Instructions for the task -
Below are the records; count how many of their lines contain the word "revSet" and give that number only.

Data for this exercise -
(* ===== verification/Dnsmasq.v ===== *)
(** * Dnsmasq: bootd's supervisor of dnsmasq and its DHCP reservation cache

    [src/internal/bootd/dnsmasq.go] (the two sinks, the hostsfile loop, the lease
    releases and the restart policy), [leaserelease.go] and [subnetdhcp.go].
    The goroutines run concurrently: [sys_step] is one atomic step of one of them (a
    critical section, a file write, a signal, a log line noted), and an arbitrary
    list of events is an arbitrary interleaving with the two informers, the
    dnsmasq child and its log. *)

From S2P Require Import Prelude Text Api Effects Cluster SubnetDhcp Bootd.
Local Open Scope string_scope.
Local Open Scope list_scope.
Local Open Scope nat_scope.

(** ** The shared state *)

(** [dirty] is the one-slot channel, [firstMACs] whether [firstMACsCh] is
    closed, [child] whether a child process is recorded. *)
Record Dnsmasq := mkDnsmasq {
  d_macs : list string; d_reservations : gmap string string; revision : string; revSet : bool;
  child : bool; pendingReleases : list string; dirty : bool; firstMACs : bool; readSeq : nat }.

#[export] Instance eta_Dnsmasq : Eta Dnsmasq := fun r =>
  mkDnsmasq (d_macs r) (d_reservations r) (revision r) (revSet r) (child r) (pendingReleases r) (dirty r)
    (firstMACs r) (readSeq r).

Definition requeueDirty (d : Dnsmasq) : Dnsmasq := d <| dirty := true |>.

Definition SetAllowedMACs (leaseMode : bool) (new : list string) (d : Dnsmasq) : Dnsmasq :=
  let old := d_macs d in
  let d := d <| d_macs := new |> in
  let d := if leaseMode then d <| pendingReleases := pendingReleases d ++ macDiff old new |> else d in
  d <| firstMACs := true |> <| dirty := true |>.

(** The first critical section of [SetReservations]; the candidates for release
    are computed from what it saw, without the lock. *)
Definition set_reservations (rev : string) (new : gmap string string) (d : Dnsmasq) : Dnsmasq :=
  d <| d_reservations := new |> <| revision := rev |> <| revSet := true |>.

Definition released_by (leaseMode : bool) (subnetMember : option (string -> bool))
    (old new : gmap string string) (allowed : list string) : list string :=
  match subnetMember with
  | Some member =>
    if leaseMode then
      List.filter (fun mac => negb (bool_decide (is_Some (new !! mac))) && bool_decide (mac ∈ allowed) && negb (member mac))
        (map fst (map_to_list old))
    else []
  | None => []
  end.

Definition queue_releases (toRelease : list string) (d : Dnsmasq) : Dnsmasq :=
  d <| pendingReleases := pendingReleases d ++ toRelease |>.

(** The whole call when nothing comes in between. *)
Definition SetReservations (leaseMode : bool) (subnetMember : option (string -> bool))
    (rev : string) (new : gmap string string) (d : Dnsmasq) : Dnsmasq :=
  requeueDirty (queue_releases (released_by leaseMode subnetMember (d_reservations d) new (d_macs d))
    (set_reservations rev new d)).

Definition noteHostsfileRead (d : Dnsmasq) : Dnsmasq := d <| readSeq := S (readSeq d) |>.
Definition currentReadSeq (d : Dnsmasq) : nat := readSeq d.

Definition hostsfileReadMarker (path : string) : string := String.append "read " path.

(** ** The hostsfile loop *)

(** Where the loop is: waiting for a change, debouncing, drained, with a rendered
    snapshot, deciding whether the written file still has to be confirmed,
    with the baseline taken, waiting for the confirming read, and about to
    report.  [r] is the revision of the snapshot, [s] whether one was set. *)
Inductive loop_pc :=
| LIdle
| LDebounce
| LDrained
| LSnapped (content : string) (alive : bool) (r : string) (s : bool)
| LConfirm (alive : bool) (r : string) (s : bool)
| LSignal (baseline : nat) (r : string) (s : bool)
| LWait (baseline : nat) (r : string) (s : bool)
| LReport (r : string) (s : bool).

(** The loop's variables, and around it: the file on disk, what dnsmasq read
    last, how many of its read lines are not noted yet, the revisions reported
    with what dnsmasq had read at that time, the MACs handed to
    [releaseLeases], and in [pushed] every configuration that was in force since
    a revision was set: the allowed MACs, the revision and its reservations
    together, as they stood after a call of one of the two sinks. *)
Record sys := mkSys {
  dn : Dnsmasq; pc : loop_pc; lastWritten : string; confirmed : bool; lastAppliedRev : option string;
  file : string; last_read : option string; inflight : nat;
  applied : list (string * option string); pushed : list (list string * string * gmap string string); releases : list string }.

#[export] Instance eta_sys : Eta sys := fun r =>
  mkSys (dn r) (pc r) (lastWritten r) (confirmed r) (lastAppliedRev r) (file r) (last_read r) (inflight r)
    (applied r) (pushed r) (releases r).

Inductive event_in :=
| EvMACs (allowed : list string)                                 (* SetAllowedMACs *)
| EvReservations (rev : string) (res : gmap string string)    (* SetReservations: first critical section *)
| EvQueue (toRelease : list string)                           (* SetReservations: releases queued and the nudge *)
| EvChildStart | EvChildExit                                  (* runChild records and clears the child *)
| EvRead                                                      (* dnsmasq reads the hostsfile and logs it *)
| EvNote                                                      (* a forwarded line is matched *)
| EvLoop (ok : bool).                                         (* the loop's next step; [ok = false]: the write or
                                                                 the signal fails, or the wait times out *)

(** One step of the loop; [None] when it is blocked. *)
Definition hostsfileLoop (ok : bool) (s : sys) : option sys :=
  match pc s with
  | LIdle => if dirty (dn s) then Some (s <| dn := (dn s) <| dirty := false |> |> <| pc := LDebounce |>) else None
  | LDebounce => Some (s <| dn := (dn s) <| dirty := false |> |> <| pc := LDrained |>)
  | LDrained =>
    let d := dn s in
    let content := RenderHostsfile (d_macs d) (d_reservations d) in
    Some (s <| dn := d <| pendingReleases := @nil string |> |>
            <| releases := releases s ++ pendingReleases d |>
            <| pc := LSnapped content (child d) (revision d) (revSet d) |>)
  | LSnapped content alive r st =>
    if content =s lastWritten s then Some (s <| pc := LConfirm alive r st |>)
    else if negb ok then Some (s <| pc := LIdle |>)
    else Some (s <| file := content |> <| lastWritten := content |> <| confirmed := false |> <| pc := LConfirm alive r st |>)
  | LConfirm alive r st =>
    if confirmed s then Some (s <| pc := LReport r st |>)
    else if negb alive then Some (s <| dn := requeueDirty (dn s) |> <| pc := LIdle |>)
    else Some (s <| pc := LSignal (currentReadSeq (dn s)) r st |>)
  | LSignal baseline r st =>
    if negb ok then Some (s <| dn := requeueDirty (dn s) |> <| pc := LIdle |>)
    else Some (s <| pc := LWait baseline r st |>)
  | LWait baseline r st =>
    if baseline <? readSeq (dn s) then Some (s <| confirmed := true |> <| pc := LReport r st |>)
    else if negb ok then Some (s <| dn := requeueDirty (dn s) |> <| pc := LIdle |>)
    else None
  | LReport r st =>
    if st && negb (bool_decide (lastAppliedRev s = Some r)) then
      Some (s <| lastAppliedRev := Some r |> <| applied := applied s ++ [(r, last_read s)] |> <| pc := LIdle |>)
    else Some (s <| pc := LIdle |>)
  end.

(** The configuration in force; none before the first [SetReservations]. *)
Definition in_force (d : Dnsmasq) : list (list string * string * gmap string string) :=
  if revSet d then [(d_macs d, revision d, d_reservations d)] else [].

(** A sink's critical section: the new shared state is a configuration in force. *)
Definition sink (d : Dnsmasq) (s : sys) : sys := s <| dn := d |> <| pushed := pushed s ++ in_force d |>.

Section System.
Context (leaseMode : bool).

---

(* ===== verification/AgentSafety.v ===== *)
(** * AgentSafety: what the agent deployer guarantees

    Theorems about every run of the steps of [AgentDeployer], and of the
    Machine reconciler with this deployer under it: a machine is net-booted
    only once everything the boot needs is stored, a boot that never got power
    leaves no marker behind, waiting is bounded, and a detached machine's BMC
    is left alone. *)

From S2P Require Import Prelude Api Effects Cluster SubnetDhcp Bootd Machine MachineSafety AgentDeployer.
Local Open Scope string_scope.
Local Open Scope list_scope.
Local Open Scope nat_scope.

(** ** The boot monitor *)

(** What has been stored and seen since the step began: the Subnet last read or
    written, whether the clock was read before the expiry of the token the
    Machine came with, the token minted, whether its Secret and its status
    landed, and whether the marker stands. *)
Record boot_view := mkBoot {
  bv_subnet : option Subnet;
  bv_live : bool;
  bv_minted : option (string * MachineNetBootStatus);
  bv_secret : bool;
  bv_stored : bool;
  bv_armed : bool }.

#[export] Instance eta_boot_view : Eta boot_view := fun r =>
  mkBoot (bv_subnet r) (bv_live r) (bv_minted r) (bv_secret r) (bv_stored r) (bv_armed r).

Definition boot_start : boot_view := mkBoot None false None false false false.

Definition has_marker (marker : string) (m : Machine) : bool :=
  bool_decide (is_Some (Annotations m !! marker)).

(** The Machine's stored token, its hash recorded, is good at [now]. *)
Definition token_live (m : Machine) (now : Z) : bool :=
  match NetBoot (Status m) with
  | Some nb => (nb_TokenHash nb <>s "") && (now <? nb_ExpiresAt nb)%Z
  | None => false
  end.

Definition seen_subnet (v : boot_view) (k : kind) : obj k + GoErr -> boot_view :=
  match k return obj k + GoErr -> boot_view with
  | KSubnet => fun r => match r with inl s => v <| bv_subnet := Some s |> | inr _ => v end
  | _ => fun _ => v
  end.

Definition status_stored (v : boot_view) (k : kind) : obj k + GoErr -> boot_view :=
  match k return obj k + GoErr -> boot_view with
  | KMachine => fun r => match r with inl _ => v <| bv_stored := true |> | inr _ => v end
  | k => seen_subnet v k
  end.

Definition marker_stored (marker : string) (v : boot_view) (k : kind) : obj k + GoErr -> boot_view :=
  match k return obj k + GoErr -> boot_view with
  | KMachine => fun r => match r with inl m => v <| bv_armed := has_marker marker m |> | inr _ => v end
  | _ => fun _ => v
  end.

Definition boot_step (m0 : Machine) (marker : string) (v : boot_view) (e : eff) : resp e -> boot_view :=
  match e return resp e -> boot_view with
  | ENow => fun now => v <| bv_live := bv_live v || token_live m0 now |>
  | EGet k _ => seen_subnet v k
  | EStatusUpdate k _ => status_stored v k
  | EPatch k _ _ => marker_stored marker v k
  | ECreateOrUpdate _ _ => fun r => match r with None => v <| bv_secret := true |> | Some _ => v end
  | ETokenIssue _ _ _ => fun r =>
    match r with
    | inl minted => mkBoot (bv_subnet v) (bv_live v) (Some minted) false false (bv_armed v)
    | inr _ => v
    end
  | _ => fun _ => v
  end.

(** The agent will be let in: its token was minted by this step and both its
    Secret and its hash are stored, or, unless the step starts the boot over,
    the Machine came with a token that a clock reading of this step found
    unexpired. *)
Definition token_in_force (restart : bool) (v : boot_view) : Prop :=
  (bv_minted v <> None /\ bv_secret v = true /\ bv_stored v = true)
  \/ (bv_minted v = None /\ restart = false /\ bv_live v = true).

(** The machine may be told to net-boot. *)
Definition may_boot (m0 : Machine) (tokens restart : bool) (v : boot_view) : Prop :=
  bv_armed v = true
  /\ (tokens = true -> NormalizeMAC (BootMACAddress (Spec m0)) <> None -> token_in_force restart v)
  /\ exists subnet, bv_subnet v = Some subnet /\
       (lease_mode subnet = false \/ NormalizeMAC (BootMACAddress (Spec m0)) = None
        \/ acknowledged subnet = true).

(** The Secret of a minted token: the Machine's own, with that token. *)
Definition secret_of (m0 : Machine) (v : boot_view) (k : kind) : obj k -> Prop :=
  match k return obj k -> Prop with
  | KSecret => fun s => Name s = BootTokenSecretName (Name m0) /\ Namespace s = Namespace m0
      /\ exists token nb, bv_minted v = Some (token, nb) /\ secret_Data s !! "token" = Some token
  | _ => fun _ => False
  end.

Your response -
5